» **DIRECTIONS FOR THIS TASK**: Which lines hold the word "Bool"? Copy each of them from the material.

-- -- --

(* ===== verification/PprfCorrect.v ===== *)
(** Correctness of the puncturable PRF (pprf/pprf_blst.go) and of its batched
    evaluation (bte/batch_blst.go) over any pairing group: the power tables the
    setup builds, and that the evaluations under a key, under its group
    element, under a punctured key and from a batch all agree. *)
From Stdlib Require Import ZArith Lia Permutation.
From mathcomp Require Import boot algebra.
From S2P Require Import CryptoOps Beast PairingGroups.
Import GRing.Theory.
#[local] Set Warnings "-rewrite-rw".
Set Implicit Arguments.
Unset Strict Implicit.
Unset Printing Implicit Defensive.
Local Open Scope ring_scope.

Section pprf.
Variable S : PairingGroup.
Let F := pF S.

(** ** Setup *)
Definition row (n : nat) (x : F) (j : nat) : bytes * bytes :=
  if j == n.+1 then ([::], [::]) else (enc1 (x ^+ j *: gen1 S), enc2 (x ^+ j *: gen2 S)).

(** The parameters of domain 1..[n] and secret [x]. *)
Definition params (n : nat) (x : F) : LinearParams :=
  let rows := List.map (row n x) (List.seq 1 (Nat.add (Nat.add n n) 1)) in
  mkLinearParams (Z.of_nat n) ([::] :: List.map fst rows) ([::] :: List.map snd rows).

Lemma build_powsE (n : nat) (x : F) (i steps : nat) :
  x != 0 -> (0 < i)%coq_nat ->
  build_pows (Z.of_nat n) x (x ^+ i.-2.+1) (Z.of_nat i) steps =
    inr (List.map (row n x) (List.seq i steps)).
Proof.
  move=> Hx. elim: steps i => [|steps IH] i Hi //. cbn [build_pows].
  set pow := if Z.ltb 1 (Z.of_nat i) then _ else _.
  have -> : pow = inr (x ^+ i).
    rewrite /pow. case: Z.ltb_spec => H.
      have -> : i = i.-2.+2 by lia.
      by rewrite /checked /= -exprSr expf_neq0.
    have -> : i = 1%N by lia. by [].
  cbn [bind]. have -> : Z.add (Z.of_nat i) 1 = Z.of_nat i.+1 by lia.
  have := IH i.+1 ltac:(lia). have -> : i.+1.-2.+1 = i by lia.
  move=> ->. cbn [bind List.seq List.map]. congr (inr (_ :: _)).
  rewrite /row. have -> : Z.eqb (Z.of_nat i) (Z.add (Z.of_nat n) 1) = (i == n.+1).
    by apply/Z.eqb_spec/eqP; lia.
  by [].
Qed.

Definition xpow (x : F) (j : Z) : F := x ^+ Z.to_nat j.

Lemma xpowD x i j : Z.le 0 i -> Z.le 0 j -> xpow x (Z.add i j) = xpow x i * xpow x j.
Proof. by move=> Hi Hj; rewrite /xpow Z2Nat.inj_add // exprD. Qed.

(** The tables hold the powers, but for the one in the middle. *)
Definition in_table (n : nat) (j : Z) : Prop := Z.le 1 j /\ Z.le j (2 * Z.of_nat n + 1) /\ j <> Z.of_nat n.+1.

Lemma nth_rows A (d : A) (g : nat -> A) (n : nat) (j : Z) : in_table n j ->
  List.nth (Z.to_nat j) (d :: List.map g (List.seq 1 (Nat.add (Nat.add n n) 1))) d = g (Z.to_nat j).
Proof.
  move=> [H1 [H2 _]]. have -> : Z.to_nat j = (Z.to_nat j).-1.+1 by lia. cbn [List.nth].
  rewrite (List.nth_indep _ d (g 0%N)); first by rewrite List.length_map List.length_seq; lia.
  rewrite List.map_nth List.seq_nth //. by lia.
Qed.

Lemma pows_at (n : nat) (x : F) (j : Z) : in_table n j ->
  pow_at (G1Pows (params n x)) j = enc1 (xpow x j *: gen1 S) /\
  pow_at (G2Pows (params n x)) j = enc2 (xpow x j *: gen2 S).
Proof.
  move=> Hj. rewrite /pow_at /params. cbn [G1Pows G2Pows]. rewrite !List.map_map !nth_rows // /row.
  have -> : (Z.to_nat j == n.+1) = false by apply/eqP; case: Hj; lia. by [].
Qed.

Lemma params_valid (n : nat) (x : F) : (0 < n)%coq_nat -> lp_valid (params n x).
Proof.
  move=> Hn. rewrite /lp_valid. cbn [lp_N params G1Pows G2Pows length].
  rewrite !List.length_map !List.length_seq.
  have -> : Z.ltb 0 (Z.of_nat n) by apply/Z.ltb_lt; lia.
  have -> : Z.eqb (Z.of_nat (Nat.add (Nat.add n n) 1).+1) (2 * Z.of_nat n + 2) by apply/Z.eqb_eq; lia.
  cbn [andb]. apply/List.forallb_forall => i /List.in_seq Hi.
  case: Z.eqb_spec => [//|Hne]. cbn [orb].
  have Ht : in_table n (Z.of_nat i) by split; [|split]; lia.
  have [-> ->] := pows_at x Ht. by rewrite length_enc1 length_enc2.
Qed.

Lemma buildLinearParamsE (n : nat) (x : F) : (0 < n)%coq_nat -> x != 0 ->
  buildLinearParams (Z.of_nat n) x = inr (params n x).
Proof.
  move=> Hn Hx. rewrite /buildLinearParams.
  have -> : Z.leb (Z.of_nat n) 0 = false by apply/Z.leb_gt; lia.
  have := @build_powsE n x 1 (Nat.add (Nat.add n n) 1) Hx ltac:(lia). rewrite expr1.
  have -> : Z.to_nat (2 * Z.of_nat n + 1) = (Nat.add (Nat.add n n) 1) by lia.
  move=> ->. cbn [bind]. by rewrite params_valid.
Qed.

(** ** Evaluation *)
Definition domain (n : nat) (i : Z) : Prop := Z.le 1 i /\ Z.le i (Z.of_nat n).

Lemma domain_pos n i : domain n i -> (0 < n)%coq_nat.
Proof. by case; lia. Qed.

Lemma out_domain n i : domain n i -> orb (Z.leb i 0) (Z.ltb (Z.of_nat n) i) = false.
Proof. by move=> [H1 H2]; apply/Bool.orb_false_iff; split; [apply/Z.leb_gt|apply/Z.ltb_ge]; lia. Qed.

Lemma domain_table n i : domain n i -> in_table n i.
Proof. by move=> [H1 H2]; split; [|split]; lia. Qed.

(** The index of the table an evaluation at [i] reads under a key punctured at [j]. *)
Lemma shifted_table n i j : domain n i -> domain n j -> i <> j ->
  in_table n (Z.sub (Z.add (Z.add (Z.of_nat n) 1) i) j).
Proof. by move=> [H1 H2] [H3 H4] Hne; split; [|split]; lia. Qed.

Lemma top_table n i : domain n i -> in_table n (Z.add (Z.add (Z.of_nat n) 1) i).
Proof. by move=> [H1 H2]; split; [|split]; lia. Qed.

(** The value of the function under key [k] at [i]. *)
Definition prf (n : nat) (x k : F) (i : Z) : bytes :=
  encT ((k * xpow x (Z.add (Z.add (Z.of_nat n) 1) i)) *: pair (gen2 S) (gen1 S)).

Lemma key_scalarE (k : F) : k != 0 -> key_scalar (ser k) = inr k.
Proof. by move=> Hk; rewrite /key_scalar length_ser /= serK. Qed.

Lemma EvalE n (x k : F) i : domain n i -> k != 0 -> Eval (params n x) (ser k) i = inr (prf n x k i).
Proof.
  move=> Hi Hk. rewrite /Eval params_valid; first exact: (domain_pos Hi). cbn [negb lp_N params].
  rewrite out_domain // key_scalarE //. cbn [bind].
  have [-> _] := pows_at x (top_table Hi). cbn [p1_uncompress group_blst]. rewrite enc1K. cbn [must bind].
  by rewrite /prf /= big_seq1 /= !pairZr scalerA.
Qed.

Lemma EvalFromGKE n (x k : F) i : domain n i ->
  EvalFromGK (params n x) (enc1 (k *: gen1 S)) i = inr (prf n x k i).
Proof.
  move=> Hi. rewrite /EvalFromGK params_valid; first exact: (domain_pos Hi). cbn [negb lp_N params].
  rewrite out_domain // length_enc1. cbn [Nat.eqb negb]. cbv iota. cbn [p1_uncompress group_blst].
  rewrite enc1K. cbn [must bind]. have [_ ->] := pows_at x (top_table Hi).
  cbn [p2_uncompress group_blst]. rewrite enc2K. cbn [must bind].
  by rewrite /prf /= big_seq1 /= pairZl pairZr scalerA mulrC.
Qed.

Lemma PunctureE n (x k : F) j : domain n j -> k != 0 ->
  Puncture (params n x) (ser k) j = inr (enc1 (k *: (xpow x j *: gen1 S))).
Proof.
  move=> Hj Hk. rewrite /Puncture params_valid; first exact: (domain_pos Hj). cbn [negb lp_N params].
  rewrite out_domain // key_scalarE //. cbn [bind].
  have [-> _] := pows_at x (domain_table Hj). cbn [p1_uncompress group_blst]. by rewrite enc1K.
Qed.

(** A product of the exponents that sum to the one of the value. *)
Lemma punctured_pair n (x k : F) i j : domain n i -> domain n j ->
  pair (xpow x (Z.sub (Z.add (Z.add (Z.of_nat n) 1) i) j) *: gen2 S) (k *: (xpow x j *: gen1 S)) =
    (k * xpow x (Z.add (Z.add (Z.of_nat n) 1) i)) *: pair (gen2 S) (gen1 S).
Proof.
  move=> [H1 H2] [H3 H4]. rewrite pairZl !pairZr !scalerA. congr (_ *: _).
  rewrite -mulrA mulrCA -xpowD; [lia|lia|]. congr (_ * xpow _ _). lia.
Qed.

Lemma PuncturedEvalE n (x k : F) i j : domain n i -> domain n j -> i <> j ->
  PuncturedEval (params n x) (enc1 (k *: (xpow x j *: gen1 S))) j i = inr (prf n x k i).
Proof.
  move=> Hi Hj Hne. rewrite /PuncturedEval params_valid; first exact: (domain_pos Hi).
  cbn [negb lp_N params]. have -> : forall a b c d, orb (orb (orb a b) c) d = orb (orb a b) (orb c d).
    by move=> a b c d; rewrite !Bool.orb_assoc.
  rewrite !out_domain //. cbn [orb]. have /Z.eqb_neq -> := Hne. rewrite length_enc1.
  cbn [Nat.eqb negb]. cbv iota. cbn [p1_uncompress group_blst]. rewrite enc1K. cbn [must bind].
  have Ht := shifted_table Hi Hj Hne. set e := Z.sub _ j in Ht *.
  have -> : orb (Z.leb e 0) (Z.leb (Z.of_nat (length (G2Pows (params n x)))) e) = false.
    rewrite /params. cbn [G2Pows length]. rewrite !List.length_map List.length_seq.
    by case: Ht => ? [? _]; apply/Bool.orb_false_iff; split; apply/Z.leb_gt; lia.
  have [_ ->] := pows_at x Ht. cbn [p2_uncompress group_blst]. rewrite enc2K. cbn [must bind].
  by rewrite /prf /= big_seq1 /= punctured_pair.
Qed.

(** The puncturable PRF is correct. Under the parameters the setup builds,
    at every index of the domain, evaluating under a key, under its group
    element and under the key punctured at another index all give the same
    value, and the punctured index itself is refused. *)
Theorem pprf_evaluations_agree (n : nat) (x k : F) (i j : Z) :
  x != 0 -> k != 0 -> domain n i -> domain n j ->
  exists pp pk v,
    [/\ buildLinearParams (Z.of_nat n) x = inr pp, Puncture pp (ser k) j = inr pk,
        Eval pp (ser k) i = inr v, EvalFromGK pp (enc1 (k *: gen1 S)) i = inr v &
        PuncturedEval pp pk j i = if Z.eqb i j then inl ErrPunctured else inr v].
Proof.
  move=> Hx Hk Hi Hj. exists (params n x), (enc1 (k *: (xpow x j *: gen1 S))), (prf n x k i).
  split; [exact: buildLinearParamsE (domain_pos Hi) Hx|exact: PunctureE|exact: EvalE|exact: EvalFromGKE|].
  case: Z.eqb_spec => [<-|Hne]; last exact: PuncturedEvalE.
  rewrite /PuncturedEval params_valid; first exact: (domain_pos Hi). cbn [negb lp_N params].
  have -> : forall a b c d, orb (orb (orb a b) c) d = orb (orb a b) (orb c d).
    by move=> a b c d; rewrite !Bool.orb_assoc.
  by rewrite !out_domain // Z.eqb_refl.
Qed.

-- -- --

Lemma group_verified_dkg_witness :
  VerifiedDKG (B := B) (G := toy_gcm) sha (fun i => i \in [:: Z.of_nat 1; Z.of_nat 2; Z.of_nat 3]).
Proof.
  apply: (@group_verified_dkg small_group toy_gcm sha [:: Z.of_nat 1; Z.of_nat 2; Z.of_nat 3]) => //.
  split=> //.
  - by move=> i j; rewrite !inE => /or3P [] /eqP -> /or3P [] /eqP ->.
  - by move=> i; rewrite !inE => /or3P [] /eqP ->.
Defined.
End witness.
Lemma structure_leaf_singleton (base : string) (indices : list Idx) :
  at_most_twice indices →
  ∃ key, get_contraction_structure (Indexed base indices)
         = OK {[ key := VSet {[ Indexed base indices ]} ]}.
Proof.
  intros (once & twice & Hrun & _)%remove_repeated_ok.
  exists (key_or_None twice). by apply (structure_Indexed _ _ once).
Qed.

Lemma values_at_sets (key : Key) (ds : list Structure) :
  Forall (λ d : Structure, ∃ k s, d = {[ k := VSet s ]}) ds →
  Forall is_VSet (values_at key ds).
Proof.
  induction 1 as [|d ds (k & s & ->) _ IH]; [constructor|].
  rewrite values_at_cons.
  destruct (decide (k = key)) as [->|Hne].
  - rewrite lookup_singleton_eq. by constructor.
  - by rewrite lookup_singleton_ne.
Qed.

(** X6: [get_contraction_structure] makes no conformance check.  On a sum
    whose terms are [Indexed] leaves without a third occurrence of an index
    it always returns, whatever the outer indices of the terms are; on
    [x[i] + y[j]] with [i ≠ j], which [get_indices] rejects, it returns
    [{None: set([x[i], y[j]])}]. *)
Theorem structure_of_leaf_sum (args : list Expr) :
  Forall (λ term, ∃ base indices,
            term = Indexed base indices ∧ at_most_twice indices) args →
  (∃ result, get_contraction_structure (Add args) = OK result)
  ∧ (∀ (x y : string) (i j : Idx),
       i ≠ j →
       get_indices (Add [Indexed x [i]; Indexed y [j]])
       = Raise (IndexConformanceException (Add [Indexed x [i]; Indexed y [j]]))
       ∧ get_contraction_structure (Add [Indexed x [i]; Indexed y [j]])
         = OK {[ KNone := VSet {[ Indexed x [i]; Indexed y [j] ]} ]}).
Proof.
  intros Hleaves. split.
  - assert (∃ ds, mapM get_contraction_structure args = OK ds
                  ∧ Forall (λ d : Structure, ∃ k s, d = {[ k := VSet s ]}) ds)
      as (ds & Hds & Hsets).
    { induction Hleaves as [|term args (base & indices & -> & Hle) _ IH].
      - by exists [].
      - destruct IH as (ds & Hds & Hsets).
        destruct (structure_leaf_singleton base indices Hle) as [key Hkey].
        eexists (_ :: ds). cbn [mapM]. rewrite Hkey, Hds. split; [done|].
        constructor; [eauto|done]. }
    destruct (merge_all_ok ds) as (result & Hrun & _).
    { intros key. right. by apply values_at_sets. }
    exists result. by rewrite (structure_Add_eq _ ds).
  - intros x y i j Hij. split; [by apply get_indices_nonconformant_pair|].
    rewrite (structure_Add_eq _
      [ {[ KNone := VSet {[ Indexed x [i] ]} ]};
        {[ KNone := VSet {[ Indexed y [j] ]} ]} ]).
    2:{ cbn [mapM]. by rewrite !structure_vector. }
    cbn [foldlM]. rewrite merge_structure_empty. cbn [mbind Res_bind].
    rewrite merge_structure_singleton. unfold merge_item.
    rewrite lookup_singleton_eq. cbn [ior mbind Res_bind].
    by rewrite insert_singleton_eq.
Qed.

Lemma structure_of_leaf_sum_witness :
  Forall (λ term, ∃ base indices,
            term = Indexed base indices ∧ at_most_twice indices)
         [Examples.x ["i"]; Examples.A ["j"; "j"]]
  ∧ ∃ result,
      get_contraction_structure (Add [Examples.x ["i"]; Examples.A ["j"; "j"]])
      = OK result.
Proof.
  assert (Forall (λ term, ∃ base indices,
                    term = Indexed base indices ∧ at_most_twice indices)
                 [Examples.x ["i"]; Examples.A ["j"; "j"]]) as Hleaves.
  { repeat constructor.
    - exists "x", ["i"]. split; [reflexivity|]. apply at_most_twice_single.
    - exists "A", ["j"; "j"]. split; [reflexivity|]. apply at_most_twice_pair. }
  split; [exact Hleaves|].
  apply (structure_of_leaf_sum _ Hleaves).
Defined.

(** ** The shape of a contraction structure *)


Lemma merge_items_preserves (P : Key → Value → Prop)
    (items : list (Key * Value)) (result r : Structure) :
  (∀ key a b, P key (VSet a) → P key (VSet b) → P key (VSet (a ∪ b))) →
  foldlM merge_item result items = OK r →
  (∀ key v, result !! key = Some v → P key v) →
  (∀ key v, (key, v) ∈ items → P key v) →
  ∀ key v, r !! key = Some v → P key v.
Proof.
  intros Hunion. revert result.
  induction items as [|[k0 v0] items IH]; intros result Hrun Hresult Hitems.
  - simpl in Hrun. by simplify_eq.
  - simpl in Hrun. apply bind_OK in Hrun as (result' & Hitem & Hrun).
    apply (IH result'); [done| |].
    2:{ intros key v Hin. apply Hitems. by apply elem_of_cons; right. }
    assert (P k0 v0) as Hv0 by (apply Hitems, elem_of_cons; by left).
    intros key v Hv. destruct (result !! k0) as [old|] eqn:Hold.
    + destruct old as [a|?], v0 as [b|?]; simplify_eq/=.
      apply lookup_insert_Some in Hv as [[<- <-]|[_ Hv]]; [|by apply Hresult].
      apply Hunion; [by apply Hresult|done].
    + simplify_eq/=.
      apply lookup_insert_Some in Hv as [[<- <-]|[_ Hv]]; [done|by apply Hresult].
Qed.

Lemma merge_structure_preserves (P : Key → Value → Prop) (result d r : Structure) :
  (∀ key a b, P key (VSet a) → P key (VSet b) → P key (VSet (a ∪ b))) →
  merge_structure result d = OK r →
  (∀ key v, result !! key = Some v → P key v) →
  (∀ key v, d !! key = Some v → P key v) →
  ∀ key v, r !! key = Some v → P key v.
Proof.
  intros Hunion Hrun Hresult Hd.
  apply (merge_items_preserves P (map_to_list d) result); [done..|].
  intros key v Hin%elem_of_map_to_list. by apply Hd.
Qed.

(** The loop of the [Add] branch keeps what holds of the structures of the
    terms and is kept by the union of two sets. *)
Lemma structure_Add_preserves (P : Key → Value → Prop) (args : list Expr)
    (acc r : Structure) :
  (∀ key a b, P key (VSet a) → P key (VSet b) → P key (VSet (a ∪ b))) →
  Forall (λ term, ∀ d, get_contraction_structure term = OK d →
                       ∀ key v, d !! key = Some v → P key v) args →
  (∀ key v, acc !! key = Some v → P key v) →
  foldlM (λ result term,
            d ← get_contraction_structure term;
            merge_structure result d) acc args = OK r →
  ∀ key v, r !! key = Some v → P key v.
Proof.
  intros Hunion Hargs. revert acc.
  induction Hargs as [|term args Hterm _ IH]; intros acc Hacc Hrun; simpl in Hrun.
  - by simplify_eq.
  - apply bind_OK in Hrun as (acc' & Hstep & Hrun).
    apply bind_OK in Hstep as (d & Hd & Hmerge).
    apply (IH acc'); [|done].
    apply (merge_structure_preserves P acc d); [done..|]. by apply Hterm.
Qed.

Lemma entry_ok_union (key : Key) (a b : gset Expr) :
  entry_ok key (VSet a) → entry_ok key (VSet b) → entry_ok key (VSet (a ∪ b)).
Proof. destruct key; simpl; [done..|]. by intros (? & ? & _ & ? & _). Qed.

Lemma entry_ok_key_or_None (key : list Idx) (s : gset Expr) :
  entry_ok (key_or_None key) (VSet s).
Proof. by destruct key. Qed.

-- -- --

» **FINISHED TASK**:
Proof. by move=> [H1 H2]; apply/Bool.orb_false_iff; split; [apply/Z.leb_gt|apply/Z.ltb_ge]; lia. Qed.
    by move=> a b c d; rewrite !Bool.orb_assoc.
    by case: Ht => ? [? _]; apply/Bool.orb_false_iff; split; apply/Z.leb_gt; lia.
    by move=> a b c d; rewrite !Bool.orb_assoc.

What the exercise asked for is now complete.